■ DATA:
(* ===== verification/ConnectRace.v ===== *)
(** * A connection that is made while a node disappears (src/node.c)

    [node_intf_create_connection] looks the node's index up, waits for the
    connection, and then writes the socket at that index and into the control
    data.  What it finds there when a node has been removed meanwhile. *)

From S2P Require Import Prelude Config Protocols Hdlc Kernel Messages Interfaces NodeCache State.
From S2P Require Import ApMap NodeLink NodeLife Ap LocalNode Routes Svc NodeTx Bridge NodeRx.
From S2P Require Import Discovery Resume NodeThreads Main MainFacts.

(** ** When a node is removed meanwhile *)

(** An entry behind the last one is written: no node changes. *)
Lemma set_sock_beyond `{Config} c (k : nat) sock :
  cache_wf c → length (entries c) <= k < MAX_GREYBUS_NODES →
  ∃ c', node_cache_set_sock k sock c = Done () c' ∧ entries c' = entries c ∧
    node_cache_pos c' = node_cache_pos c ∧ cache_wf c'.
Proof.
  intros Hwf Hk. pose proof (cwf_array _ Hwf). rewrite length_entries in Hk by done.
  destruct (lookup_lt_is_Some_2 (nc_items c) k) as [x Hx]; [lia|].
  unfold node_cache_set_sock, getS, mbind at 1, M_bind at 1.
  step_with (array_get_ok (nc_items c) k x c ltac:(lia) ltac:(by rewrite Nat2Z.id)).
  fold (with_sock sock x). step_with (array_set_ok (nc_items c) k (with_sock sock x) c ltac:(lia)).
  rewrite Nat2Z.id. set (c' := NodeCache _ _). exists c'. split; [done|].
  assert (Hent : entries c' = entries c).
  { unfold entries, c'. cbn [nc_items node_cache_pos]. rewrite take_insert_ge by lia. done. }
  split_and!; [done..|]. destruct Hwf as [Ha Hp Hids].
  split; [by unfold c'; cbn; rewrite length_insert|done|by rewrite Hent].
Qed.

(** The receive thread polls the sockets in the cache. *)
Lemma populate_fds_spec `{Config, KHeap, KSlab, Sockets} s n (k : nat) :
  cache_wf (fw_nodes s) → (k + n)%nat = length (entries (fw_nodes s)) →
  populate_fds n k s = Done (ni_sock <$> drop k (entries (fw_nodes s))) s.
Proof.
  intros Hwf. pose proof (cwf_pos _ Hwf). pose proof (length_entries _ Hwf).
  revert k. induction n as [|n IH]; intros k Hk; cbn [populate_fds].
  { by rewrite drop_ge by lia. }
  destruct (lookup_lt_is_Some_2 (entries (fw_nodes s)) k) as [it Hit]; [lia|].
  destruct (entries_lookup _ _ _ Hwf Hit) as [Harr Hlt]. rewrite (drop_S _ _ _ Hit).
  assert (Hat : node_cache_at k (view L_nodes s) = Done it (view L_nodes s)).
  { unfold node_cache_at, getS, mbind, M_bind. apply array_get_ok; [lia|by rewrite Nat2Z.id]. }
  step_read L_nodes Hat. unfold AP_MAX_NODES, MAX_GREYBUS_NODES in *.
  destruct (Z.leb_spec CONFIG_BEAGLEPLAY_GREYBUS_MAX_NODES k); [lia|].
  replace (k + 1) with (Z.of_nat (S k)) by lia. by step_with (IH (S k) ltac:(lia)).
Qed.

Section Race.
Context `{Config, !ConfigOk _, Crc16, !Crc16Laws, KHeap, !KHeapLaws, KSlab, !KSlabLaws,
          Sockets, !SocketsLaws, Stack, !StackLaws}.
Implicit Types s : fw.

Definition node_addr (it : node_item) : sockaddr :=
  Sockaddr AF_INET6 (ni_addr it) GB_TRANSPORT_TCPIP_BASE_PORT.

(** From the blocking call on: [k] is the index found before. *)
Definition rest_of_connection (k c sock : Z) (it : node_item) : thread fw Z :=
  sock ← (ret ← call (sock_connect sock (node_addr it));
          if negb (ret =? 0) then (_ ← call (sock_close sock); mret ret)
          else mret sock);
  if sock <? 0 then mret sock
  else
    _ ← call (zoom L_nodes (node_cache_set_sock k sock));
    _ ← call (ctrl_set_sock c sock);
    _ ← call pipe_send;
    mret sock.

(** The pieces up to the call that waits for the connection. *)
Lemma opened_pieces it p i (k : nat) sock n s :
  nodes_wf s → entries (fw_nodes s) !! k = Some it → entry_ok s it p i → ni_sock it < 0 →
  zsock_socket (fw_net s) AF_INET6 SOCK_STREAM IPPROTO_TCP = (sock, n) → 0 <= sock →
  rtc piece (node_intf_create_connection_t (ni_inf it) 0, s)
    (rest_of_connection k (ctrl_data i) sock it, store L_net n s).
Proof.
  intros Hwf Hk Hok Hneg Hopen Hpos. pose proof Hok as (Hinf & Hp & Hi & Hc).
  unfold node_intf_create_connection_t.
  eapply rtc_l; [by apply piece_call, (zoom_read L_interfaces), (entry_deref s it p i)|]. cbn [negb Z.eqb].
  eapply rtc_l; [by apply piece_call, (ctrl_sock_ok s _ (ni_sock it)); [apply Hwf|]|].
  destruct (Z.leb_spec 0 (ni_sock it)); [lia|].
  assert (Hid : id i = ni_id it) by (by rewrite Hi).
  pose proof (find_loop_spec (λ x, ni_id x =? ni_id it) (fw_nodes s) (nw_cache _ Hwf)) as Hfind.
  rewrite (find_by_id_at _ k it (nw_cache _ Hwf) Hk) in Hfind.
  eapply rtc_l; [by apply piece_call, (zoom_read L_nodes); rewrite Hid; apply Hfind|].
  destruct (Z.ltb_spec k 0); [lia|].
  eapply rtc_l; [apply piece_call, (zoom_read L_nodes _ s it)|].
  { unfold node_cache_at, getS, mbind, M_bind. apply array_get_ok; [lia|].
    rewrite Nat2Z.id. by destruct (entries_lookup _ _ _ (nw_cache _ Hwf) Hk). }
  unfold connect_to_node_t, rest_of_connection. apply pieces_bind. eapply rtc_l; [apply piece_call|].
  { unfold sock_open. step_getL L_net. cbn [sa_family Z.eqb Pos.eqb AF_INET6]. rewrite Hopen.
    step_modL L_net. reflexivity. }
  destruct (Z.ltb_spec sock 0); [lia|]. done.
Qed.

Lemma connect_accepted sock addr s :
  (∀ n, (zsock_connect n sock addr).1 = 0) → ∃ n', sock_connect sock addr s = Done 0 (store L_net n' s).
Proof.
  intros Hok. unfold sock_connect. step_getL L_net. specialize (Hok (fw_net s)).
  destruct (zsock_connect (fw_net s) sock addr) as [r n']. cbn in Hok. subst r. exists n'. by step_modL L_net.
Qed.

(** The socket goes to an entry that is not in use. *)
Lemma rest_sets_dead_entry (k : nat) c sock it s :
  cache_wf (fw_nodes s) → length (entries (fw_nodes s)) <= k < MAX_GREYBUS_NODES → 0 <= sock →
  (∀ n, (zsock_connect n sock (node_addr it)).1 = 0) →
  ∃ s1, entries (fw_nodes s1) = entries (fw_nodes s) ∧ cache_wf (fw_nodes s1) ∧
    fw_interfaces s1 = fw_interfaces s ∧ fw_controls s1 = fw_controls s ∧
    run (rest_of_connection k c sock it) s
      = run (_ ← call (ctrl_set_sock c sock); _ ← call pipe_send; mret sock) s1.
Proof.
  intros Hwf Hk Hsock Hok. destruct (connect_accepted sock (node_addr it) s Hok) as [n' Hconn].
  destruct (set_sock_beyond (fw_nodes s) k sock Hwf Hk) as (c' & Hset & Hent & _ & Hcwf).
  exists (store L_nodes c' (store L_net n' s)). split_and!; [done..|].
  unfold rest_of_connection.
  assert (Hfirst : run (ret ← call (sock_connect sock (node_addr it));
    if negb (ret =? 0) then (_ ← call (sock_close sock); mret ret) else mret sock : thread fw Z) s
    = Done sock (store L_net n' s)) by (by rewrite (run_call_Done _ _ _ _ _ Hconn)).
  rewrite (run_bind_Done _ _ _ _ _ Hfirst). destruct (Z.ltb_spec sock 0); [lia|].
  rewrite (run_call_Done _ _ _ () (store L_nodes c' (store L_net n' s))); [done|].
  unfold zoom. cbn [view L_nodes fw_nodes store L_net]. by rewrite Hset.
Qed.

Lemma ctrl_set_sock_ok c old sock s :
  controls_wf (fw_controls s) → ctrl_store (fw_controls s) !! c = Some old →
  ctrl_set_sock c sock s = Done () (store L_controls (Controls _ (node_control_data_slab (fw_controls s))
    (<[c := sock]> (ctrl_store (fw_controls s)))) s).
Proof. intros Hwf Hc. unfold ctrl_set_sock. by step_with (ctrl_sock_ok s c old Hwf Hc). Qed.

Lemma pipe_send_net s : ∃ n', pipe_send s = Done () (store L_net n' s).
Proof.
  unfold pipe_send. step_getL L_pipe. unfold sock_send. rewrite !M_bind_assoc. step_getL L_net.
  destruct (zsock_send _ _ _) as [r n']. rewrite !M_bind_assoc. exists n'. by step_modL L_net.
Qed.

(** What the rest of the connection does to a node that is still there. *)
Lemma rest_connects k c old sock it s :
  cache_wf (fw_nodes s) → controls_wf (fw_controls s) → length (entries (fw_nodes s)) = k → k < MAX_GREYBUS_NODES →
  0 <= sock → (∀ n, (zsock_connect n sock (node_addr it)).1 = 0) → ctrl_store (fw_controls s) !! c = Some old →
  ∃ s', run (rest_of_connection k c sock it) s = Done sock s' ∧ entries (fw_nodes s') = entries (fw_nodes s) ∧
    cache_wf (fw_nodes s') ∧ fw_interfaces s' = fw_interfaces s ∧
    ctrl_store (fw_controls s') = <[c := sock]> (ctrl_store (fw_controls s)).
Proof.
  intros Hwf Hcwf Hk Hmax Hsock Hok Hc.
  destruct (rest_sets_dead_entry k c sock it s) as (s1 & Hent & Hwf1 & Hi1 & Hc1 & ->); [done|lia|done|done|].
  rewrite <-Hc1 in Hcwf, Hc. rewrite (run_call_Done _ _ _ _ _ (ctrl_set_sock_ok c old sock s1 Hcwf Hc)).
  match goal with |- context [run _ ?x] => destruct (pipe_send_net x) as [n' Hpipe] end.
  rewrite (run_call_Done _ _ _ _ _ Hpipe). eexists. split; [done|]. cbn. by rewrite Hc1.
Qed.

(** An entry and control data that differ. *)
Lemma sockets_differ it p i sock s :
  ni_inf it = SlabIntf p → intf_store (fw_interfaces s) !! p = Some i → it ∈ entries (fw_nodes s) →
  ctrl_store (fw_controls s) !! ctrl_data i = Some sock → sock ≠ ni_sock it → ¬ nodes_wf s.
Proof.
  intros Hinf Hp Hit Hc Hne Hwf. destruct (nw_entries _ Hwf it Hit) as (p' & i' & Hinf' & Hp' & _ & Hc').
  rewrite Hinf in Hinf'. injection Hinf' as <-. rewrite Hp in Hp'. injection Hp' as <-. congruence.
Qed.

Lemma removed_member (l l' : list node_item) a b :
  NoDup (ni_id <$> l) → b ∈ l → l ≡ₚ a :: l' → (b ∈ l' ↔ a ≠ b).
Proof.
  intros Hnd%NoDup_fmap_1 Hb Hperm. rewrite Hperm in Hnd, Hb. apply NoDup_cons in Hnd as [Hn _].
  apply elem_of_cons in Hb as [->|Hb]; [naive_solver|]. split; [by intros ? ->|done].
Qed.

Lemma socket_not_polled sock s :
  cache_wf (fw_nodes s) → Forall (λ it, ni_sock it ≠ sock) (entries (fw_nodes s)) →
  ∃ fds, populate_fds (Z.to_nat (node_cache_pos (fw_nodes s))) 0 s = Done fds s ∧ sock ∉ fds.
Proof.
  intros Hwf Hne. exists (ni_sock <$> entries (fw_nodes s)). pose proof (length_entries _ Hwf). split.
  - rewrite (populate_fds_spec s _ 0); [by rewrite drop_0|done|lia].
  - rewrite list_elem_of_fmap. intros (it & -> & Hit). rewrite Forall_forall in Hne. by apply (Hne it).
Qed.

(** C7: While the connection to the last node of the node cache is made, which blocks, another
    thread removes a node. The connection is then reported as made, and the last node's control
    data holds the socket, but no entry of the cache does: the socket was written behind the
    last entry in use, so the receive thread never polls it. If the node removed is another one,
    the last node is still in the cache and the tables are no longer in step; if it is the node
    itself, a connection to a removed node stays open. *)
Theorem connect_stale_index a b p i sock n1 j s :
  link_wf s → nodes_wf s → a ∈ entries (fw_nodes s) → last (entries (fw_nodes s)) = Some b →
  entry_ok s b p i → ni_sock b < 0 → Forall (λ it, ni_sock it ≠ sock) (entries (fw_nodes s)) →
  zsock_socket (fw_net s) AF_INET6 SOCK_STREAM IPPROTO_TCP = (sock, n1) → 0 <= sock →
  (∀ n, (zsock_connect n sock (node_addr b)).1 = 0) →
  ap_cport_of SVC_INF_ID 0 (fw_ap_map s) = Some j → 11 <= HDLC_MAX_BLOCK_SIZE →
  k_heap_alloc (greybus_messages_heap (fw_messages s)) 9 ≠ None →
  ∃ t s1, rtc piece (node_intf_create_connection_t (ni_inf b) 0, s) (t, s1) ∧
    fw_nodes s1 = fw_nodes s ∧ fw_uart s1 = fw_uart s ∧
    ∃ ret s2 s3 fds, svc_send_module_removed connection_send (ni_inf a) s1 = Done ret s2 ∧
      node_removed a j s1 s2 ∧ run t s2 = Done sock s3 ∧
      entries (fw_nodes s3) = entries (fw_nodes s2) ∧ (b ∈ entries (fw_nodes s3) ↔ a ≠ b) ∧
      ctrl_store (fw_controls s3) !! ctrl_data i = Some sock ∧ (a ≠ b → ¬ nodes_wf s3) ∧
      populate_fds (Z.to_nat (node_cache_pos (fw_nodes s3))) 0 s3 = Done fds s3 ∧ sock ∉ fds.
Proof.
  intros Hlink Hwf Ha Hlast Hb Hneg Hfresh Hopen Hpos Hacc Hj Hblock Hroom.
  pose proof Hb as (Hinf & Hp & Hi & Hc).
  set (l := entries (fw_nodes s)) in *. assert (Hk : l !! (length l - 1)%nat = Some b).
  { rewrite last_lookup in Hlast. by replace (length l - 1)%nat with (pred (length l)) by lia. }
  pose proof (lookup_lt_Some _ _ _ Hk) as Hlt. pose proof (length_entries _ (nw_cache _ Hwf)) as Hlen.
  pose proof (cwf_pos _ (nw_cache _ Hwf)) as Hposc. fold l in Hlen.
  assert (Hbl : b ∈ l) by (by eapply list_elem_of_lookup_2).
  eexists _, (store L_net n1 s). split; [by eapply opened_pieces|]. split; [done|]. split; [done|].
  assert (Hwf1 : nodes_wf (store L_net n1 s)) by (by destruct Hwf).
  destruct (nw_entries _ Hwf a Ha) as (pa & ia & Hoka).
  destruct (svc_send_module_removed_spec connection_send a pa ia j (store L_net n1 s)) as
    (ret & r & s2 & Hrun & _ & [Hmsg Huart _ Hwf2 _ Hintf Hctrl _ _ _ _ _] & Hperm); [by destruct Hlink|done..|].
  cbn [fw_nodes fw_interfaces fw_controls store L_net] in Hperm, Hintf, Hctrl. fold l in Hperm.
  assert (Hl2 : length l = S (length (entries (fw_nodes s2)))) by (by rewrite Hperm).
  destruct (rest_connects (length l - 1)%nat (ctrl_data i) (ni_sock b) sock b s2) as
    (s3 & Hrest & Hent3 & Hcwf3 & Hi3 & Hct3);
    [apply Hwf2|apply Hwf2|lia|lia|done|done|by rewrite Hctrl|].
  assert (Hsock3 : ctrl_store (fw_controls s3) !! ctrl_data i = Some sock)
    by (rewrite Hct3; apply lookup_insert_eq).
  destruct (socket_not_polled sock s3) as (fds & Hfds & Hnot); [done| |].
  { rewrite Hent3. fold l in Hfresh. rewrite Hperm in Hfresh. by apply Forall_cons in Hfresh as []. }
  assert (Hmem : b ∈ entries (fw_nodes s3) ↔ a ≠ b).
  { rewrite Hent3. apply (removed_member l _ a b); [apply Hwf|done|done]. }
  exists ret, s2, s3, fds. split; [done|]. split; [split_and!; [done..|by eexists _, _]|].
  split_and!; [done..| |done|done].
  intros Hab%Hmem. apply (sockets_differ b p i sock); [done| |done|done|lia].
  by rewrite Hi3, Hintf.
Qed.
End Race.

■ TASK TO CARRY OUT:
Report the count, and only the count, of lines in the records above that contain "meanwhile".

■ RESPONSE BELOW:
2